Under this test, there has been no taking here. In the first place, plaintiff still receives, from New Bank, the rent for which he bargained. There has been, therefore, no transfer of wealth from the plaintiff to the public domain. See, e.g., Lucas, ___ U.S. at ___, 112 S.Ct. at 2894-95 ("[R]egulations that leave the owner of land without economically beneficial or productive options for its use . . . carry with them a heightened risk that private property is being pressed into some form of public service. . . ."); Penn Central, 438 U.S. at 123, 98 S.Ct. at 2659 ( Fifth Amendment is "designed to bar Government from forcing some people alone to bear public burdens which, in all fairness and justice, should be borne by the public as a whole.") (citation omitted).
There is some indication in the record that Fleet Bank of Massachusetts ("Fleet") acquired the leasehold interest from the FDIC as receiver for New Bank.

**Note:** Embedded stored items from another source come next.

(** The permit an issuer mints for a request. *)
Definition mint (issuer : PermitIssuer) (request : PermitRequest) (binding : DirectoryPermitBinding)
    (serial : list Z) (issuedAt expiresAt : Z) : Permit :=
  signedPermit issuer
    (mkPermit (db_Audience binding) serial (i_issuerKeyID issuer) (q_HolderDeviceID request)
       (q_HolderGeneration request) (q_HolderRole request) (q_TransferID request) (q_ConversationID request)
       (q_SenderDeviceID request) (q_SenderGeneration request) (q_RecipientDeviceID request)
       (q_RecipientGeneration request) (q_AttemptGeneration request) (q_Operation request)
       (db_DirectoryHead binding) (q_MembershipCommitment request) (db_RevocationEpoch binding) issuedAt
       expiresAt (q_MaxBytes request) (q_MaxChunks request) (q_MaxOperations request)
       (q_StagedManifestCommitment request) (q_OutcomeOfSerial request) zero64).

(** Up to eight serials are drawn; [None] is a failed read of the entropy source. *)
Fixpoint issueAttempts (attempts : nat) (random : nat -> option (list Z)) (draw : nat)
    (issuer : PermitIssuer) (request : PermitRequest) (rawRequest : list Z)
    (authority : PermitIssuanceAuthority) (binding : DirectoryPermitBinding)
    (expiresAt now : Z) : Tx (Permit * bool) :=
  match attempts with
  | O => fails "v3 permit serial collision limit exceeded"
  | S attempts =>
      serial ← lift (need (random draw) "generate v3 permit serial");
      must (negb (isZero16 serial)) "generate v3 permit serial";;
      let permit := mint issuer request binding serial (Unix now) expiresAt in
      must (succeeds (validatePermit permit) && succeeds (VerifyPermit permit (ia_authority authority) now))
        "issuer generated an invalid v3 permit";;
      outcome ← persistRequest issuer request rawRequest permit now;
      match outcome with
      | Stored permit replayed => mret (permit, replayed)
      | Collision => issueAttempts attempts random (S draw) issuer request rawRequest authority binding
                       expiresAt now
      end
  end.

See Defs.' Mem. in Supp. of Cross Mot. for Summ.J. at 4 n. 1. Regardless, the plaintiff still receives rental payments from a tenant, whether it be New Bank or Fleet.
Second, the Supreme Court has determined that "where an owner possesses a full `bundle' of property rights, the destruction of one `strand' of the bundle is not a taking, because the aggregate must be viewed in its entirety." Keystone Bituminous Coal Assn. v. DeBenedictis, 480 U.S. 470, 497, 107 S.Ct. 1232, 1248, 94 L.Ed.2d 472 (1987) (quoting Andrus v. Allard, 444 U.S. 51, 65-66, 100 S.Ct. 318, 327, 62 L.Ed.2d 210 (1979)). In the instant case, the enactment of FIRREA deprived plaintiff only of his right to terminate the lease when the FDIC was appointed the receiver of the Bank. It did not deprive the plaintiff of his complete "bundle" of rights flowing from the landlord-tenant relationship as established in common law and in the lease. Accordingly, § 1821(e)(12)(A) does not amount to a taking of property in violation of the Fifth Amendment.
Other courts adjudicating FIRREA claims have rejected the takings argument. See, e.g., North Arkansas Medical Center v. Barrett, 962 F.2d 780, 790 (8th Cir. 1992); Ensign, 785 F. Supp. at 404-405 (S.D.N.Y. 1992).
For the foregoing reasons, defendants' Motion for Summary Judgment is ALLOWED and plaintiff's Motion for Summary Judgment is DENIED.